The one-dog policy (一犬一户 (Yī quǎn yī hù)) is a policy implemented in the People's Republic of China in 2006, restricting residents of Beijing City to one dog per family. It also prohibits Beijing residents from raising large (over 35 cm tall) and ferocious dogs. Effective from May 2011 onwards, a similar policy was implemented in Shanghai: each household is only allowed to register one dog, but unlike in Beijing, in Shanghai there is no size restriction for the dog owned. For instance, in Xujiahui, Shanghai, the local café Husky Go! allows clients to interact with Siberian Huskies, a dog breed that surpasses 35 cm in height.
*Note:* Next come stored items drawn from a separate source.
(* ===== verification/BlockDev.v ===== *)
(** * The RAM block device (examples/class_7/01_block_device/block_demo.c)

    Two parts: the data path (simple_transfer, simple_handle_bio,
    simple_queue_rq) over the device's storage and the pages of the bios, and
    the registration path (simple_block_init, simple_block_exit) as a program
    over kernel calls. *)
From S2P Require Import Prelude Bytes Kernel.

(** ** The data path *)
Module IO.

Definition KERNEL_SECTOR_SIZE : Z := 512.
Definition SIMPLE_BLOCK_SIZE : Z := 1024 * 1024.
Definition READ : Z := 0.
Definition WRITE : Z := 1.
Definition BLK_STS_OK : Z := 0.

(** A segment of a bio (struct bio_vec) and a bio: its first sector, its
    direction (bio_data_dir) and its segments in order. *)
Record bio_vec := BioVec { bv_page : Z; bv_len : Z; bv_offset : Z }.
Record bio := Bio { bi_sector : Z; bi_dir : Z; bi_io_vec : list bio_vec }.

(** The device's size and storage (struct simple_block_dev), and the pages the
    segments point into, each under its address. *)
Record dev := Dev { dev_size : Z; dev_data : bytes }.
Record store := Store { st_dev : dev; st_pages : gmap Z bytes }.

(** simple_transfer.  [buffer] is a page and an offset in it. *)
Definition simple_transfer (s : store) (sector nsect : Z) (page boff : Z) (write : Z)
    : option store :=
  let offset := u64 (sector * KERNEL_SECTOR_SIZE) in
  let nbytes := u64 (nsect * KERNEL_SECTOR_SIZE) in
  if u64 (dev_size (st_dev s)) <? u64 (offset + nbytes) then Some s
  else
    pg ← st_pages s !! page;
    if negb (write =? 0) then
      bs ← bread pg boff nbytes;
      d ← bwrite (dev_data (st_dev s)) offset bs;
      Some (Store (Dev (dev_size (st_dev s)) d) (st_pages s))
    else
      bs ← bread (dev_data (st_dev s)) offset nbytes;
      pg' ← bwrite pg boff bs;
      Some (Store (st_dev s) (<[page := pg']> (st_pages s))).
Nonetheless, certain dog breeds perceived as potentially dangerous by the Chinese authorities are forbidden in Shanghai, including the Bulldog, Bull Terrier, and Mastiff.

==Causes==
The one-dog policy was implemented in 2006, when it became apparent that rabies was the infectious disease killing the most people in that year. Xinhua News Agency, the official news agency of the Chinese government, said that rabies had killed 318 people in September 2006 and 2,651 people in 2004, the latest year for which data is available. Only 3% of dogs in China are vaccinated, while 69,000 people sought treatment for rabies in 2005 in Beijing alone.

==Regulation==
The policy restricts every family to one dog as a maximum both in Beijing and Shanghai. It also sets a legal limit for dog height at 35 cm (14 inches) in Beijing, but not in Shanghai. Dogs are not allowed to be abandoned, and owners cannot take their dogs to public places such as markets, parks and sightseeing areas.

==Effects==
The policy has caused small protests (such as one outside the Beijing Zoo which was composed of 200 protesters). The fines for keeping more than one dog or an oversized dog are about US$650.

The policy has also prompted mixed reactions from animal rights groups, with the Humane Society of the United States criticizing the policy and PETA supporting it.